Given human nature, the temptation often is to rationalize a bad decision or hide behind one’s authority. These tendencies, however, are examples of unenlightened self-interest that typically are self-deluding tricks to protect ego and self-esteem – easily seen through and casting the leader as an emperor without clothes. Such means trade long-term success for short-term gain and are destined to take credibility and culture from bad to worse.
A Leadership Tool for the Times
Good leadership recognizes the importance of self-filtering out thoughts and motives of unenlightened self-interest that otherwise are self-blinding. For leaders seeking to rebuild trust and reestablish their authenticity, there are four mindsets (easily seen through) that need to be avoided at the risk of undermining objectives and further toxifying the culture. They are:
- What’s in it for me? (This easily seen through consideration communicates that self-interest trumps greater good).
- How does it make me look? (This easily seen through consideration indicates one’s ego is more important than any other factor).
- I deserve better. (This easily seen through consideration conveys a sense of entitlement and even may connote victimhood).
- I would rather be right than get what we want. (This consideration suggests that one’s sense of self-esteem outweighs a better outcome).

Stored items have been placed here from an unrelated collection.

(** * UAE Law MCP: text normalizer, provision extractors, document resolver
      and citation tools

    A shallow embedding of the parsing and resolution core of the
    repository: [stripHtml] and the three zone parsers of
    [scripts/lib/fetcher.ts] (the parser half of that file),
    [resolveDocumentId] of [src/utils/statute-id.ts], [parseCitation] and
    [validateCitationTool] of the validate_citation tool, and
    [formatCitationTool] of [src/tools/format-citation.ts].

    JavaScript strings are sequences of UTF-16 code units, modelled as
    [list N]; [length] is the JavaScript [.length].  Regular expressions are
    kept as syntax trees that mirror the literals of the source and are run
    by a backtracking matcher with the priorities of the ECMAScript
    semantics (greedy and lazy quantifiers, ordered alternation, lookahead,
    anchors, capture groups). *)

From Stdlib Require Import String Ascii.
From Stdlib Require Import List NArith Bool Arith Lia.
Import ListNotations.

Set Implicit Arguments.

(* ================================================================= *)
(** ** JavaScript strings *)

Module Js.

Definition char := N.
Definition jsstring := list char.

Definition emit (cp : N) : jsstring :=
  if (cp <? 65536)%N then [cp]
  else [ (55296 + N.shiftr (cp - 65536) 10)%N ;
         (56320 + N.land (cp - 65536) 1023)%N ].
(** X7. Every key a route passes to a delegate is a resolved one, hence
    non-empty. *)
Theorem delegates_receive_nonempty_keys (w : World) :
  (∀ request c k,
     c ∈ (create_character_references w request).1 → k ∈ call_keys c → truthy k = true)
  ∧ (∀ request c k,
       c ∈ (create_scene_videos w request).1 → k ∈ call_keys c → truthy k = true)
  ∧ (∀ request c k,
       c ∈ (generate_trailer w request).1 → k ∈ call_keys c → truthy k = true).
Proof.
  split; [|split].
  - intros request c k. rewrite create_character_references_unfold.
    destruct (_resolve_api_key _ _ _) as [ik|e] eqn:Hik; [|by intros ?%not_elem_of_nil].
    apply resolve_api_key_truthy in Hik.
    simpl. intros ->%list_elem_of_singleton. simpl. by intros ->%list_elem_of_singleton.
  - intros request c k. rewrite create_scene_videos_unfold. simpl.
    destruct (_resolve_api_key _ _ "image_api_key") as [ik|e] eqn:Hik;
      [|by intros ?%not_elem_of_nil].
    destruct (_resolve_api_key _ _ "veo_api_key") as [vk|e] eqn:Hvk;
      [|by intros ?%not_elem_of_nil].
    apply resolve_api_key_truthy in Hik, Hvk.
    destruct (_build_character_ref_map _ _ _ _) as [refs|e];
      [|by intros ?%not_elem_of_nil].
    simpl. intros ->%list_elem_of_singleton. simpl. intros Hk. by in_trace Hk; subst.
  - intros request c k. rewrite generate_trailer_unfold. simpl.
    destruct (_resolve_api_key _ _ "image_api_key") as [ik|e] eqn:Hik;
      [|by intros ?%not_elem_of_nil].
    destruct (_resolve_api_key _ _ "veo_api_key") as [vk|e] eqn:Hvk;
      [|by intros ?%not_elem_of_nil].
    apply resolve_api_key_truthy in Hik, Hvk.
    destruct (generate_character_references _ _) as [refs|de]; simpl;
      [destruct (generate_scene_videos _ _ _ _) as [paths|de]; simpl;
       [destruct (TrailerGenerationRequest.stitch_trailer request); simpl|]|];
      intros Hc; in_trace Hc; subst c; simpl; intros Hk; by in_trace Hk; subst.
Qed.

(** X8. When the image key cannot be resolved, each route raises the
    resolver's exception without calling any delegate. *)
Theorem unresolved_key_no_delegate_call (w : World) (e : exn) :
  (∀ request,
     _resolve_api_key w (CharacterReferenceRequest.image_api_key request) "image_api_key"
     = Raise e →
     create_character_references w request = ([], Raise e))
  ∧ (∀ request,
       _resolve_api_key w (SceneVideoRequest.image_api_key request) "image_api_key"
       = Raise e →
       create_scene_videos w request = ([], Raise e))
  ∧ (∀ request,
       _resolve_api_key w (TrailerGenerationRequest.image_api_key request) "image_api_key"
       = Raise e →
       generate_trailer w request = ([], Raise e)).
Proof.
  split; [|split]; intros request Hik.
  - by rewrite create_character_references_unfold, Hik.
  - rewrite create_scene_videos_unfold. simpl. by rewrite Hik.
  - rewrite generate_trailer_unfold. simpl. by rewrite Hik.
Qed.


(** X10. The trailer route calls its delegates in order, each on what the
    previous one returned: the scene-video delegate gets the request's
    scenes and exactly the map the character-reference delegate returned;
    stitching is called only when requested, on exactly the list of paths
    the scene-video delegate returned. *)
Theorem generate_trailer_call_chain
  (w : World) (request : TrailerGenerationRequest.t) (c : call) :
  c ∈ (generate_trailer w request).1 →
  match c with
  | CallGenerateCharacterReferences image_api_key character_designs =>
      _resolve_api_key w (TrailerGenerationRequest.image_api_key request) "image_api_key"
      = Return image_api_key
      ∧ character_designs = TrailerGenerationRequest.character_designs request
  | CallGenerateSceneVideos image_api_key veo_api_key scenes character_refs =>
      scenes = TrailerGenerationRequest.scenes request
      ∧ generate_character_references image_api_key
          (TrailerGenerationRequest.character_designs request)
        = Return character_refs
  | CallStitchVideos video_paths =>
      TrailerGenerationRequest.stitch_trailer request = true
      ∧ ∃ image_api_key veo_api_key character_refs,
          generate_character_references image_api_key
            (TrailerGenerationRequest.character_designs request)
          = Return character_refs
          ∧ generate_scene_videos image_api_key veo_api_key
              (TrailerGenerationRequest.scenes request) character_refs
            = Return video_paths
  end.
Proof.
  rewrite generate_trailer_unfold. simpl.
  destruct (_resolve_api_key _ _ "image_api_key") as [ik|e] eqn:Hik;
    [|by intros ?%not_elem_of_nil].
  destruct (_resolve_api_key _ _ "veo_api_key") as [vk|e] eqn:Hvk;
    [|by intros ?%not_elem_of_nil].
  destruct (generate_character_references _ _) as [refs|de] eqn:Hrefs; simpl;
    [destruct (generate_scene_videos _ _ _ _) as [paths|de] eqn:Hpaths; simpl;
     [destruct (TrailerGenerationRequest.stitch_trailer request) eqn:Hstitch; simpl|]|];
    intros Hc; in_trace Hc; subst c; eauto 10.
Qed.

(** X11. With [stitch_trailer] false the trailer route never calls the
    stitching delegate and a successful response has no trailer path; with
    [stitch_trailer] true a successful response has the path the stitching
    delegate returned. *)
Theorem generate_trailer_stitching (w : World) (request : TrailerGenerationRequest.t) :
  (TrailerGenerationRequest.stitch_trailer request = false →
   (∀ video_paths, CallStitchVideos video_paths ∉ (generate_trailer w request).1)
   ∧ (∀ response, (generate_trailer w request).2 = Return response →
                  TrailerGenerationResponse.trailer_path response = None))
  ∧ (TrailerGenerationRequest.stitch_trailer request = true →
     ∀ response, (generate_trailer w request).2 = Return response →
       ∃ video_paths p,
         CallStitchVideos video_paths ∈ (generate_trailer w request).1
         ∧ stitch_videos video_paths = Return p
         ∧ TrailerGenerationResponse.trailer_path response = Some (path_str p)).
Proof.
  rewrite generate_trailer_unfold. simpl.
  destruct (_resolve_api_key _ _ "image_api_key") as [ik|e].
  2: { split; intros _; [split|]; [by intros ? ?%not_elem_of_nil|done|done]. }
  destruct (_resolve_api_key _ _ "veo_api_key") as [vk|e].
  2: { split; intros _; [split|]; [by intros ? ?%not_elem_of_nil|done|done]. }
  destruct (generate_character_references _ _) as [refs|de]; simpl.
  2: { split; intros _; [split|]; [|done|done]. intros ? Hc. in_trace Hc. }
  destruct (generate_scene_videos _ _ _ _) as [paths|de]; simpl.
  2: { split; intros _; [split|]; [|done|done]. intros ? Hc. in_trace Hc. }
  split; intros ->; simpl.
  - split; [intros ? Hc; in_trace Hc|]. by intros response [= <-].
  - intros response. destruct (stitch_videos paths) as [p|de] eqn:Hp; [|done].
    intros [= <-]. exists paths, p. split; [|done]. do 2 right. left.
Qed.

(** X12. A successful trailer response carries the map the
    character-reference delegate returned and, in the same order, the
    string of each path the scene-video delegate returned. *)
Theorem generate_trailer_success
  (w : World) (request : TrailerGenerationRequest.t)
  (response : TrailerGenerationResponse.t) :
  (generate_trailer w request).2 = Return response →
  ∃ image_api_key veo_api_key scene_paths,
    generate_character_references image_api_key
      (TrailerGenerationRequest.character_designs request)
    = Return (TrailerGenerationResponse.character_refs response)
    ∧ generate_scene_videos image_api_key veo_api_key
        (TrailerGenerationRequest.scenes request)
        (TrailerGenerationResponse.character_refs response)
      = Return scene_paths
    ∧ TrailerGenerationResponse.scene_videos response = path_str <$> scene_paths
    ∧ length (TrailerGenerationResponse.scene_videos response) = length scene_paths.
Proof.
  rewrite generate_trailer_unfold. simpl.
  destruct (_resolve_api_key _ _ "image_api_key") as [ik|e]; [|done].
  destruct (_resolve_api_key _ _ "veo_api_key") as [vk|e]; [|done].
  destruct (generate_character_references _ _) as [refs|de] eqn:Hrefs; simpl; [|done].
  destruct (generate_scene_videos _ _ _ _) as [paths|de] eqn:Hpaths; simpl; [|done].
  destruct (TrailerGenerationRequest.stitch_trailer request); simpl.
  - destruct (stitch_videos paths) as [p|de]; [|done].
    intros [= <-]. exists ik, vk, paths. simpl. by rewrite length_fmap.
  - intros [= <-]. exists ik, vk, paths. simpl. by rewrite length_fmap.
Qed.

(** X13. The scene-videos route calls no delegate but the scene-video one,
    at most once; a successful response lists, in the same order, the
    string of each path that one call returned for the built map. *)
Theorem create_scene_videos_single_call (w : World) (request : SceneVideoRequest.t) :
  (length (create_scene_videos w request).1 ≤ 1)%nat
  ∧ (∀ response, (create_scene_videos w request).2 = Return response →
       ∃ image_api_key veo_api_key character_refs videos,
         _build_character_ref_map w
           (SceneVideoRequest.scenes request)
           (SceneVideoRequest.character_refs request)
           (SceneVideoRequest.autoload_refs request) = Return character_refs
         ∧ (create_scene_videos w request).1
           = [CallGenerateSceneVideos image_api_key veo_api_key
                (SceneVideoRequest.scenes request) character_refs]
         ∧ generate_scene_videos image_api_key veo_api_key
             (SceneVideoRequest.scenes request) character_refs = Return videos
         ∧ SceneVideoResponse.video_paths response = path_str <$> videos).
Proof.
  rewrite create_scene_videos_unfold. simpl.
  destruct (_resolve_api_key _ _ "image_api_key") as [ik|e]; [|by split; [simpl; lia|]].
  destruct (_resolve_api_key _ _ "veo_api_key") as [vk|e]; [|by split; [simpl; lia|]].
  destruct (_build_character_ref_map _ _ _ _) as [refs|e]; [|by split; [simpl; lia|]].
  simpl. split; [lia|]. intros response.
  destruct (generate_scene_videos _ _ _ _) as [videos|de] eqn:Hvideos; [|done].
  intros [= <-]. by exists ik, vk, refs, videos.
Qed.
(** Hence a text that begins an object and stops before any brace closes it is
    not JSON. *)
Lemma parse_open_object s : no_brace s = true → parse (String "{" s) = None.
Proof.
  intros Hs. unfold parse. assert (parse_value (S (2 * String.length (String "{" s))) (String "{" s) = None) as ->; [|done].
  cbn [parse_value]. change (skip_ws (String "{" s)) with (String "{" s). cbn iota. rewrite bool_decide_eq_true_2 by done.
  pose proof (all_skip_ws _ _ Hs) as Hs'. destruct (skip_ws s) as [|d r1]; [done|].
  apply no_brace_head in Hs' as [Hd _]. rewrite bool_decide_eq_false_2 by done.
  by rewrite (proj2 (proj2 (parse_no_brace _)) s Hs).
Qed.

(** A decoded raw message denotes the tree it was decoded from: the whitespace
    dropped by [dec_raw] has no meaning. *)
Lemma raw_text_parse old v raw :
  wf_jv v = true → dec_raw old v = Some raw → parse raw = Some v.
Proof. intros Hv [= <-]. by apply parse_print. Qed.

(** ** Typed values *)

Lemma dec_enc_string old s : valid_utf8 s = true → dec_string old (enc_string s) = Some s.
Proof. intros H. simpl. by rewrite unquote_quote. Qed.

Lemma dec_enc_bool old b : dec_bool old (enc_bool b) = Some b.
Proof. done. Qed.

Lemma Z_to_int_N n : Z.to_int (Z.of_N n) = Decimal.Pos (N.to_uint n).
Proof. by destruct n. Qed.

Lemma Z_of_uint_N u : Z.of_uint u = Z.of_N (N.of_uint u).
Proof. done. Qed.

Lemma N_to_uint_nonnil n : N.to_uint n ≠ Decimal.Nil.
Proof. destruct n; [done|]. apply DecimalPos.Unsigned.to_uint_nonnil. Qed.

Lemma ParseUint_dec z : is_u64 z → ParseUint (dec_of_Z z) = Some z.
Proof.
  intros Hz. unfold ParseUint, dec_of_Z.
  rewrite <- (Z2N.id z) by (unfold is_u64 in Hz; lia). rewrite Z_to_int_N. simpl.
  rewrite NilZero.usu by apply N_to_uint_nonnil. simpl.
  rewrite Z_of_uint_N, DecimalN.Unsigned.of_to, Z2N.id by (unfold is_u64 in Hz; lia).
  by rewrite bool_decide_eq_true_2.
Qed.

Lemma dec_enc_u64 old z : is_u64 z → dec_u64 old (enc_int z) = Some z.
Proof. apply ParseUint_dec. Qed.

Lemma Z_to_int_nonnil z : Z.to_int z ≠ Decimal.Pos Decimal.Nil ∧ Z.to_int z ≠ Decimal.Neg Decimal.Nil.
Proof.
  destruct z; simpl; split; try done; intros [= E]; by apply DecimalPos.Unsigned.to_uint_nonnil in E.
Qed.

Lemma ParseInt_dec z : is_i64 z → ParseInt (dec_of_Z z) = Some z.
Proof.
  intros Hz. unfold ParseInt, dec_of_Z. destruct (Z_to_int_nonnil z).
  rewrite NilZero.isi by done. simpl. rewrite DecimalZ.of_to. by rewrite bool_decide_eq_true_2.
Qed.

Lemma dec_enc_i64 old z : is_i64 z → dec_i64 old (enc_int z) = Some z.
Proof. apply ParseInt_dec. Qed.

Lemma ParseUint_range lit z : ParseUint lit = Some z → is_u64 z.
Proof.
  unfold ParseUint. destruct (NilZero.uint_of_string lit); [|done]. simpl.
  by case_bool_decide; intros [= <-].
Qed.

Leaders capable of filtering out these types of thoughts have a good head start in restoring a performance optimizing culture (or building one that never was healthy). By leading themselves first, odds are they will inspire others to do the same and be leaders in function even if not formally titled as such.
About Rick Inatome
Rick Inatome is a business leader and mentor whose career has helped shape the digital age. Alongside notable pioneers like Bill Gates and Steve Jobs, he played a significant role in establishing a distribution and educational network that brought personal computers to the public and corporate America.
Inatome is a member of the Computer Hall of Fame and received the Entrepreneur of the Year award from Inc. Magazine. He has managed and participated in numerous private equity ventures, is active in education, serves on several boards, and stresses the importance of and advises on building performance optimizing cultures. Inatome also is active as a consultant, mentor, and public speaker.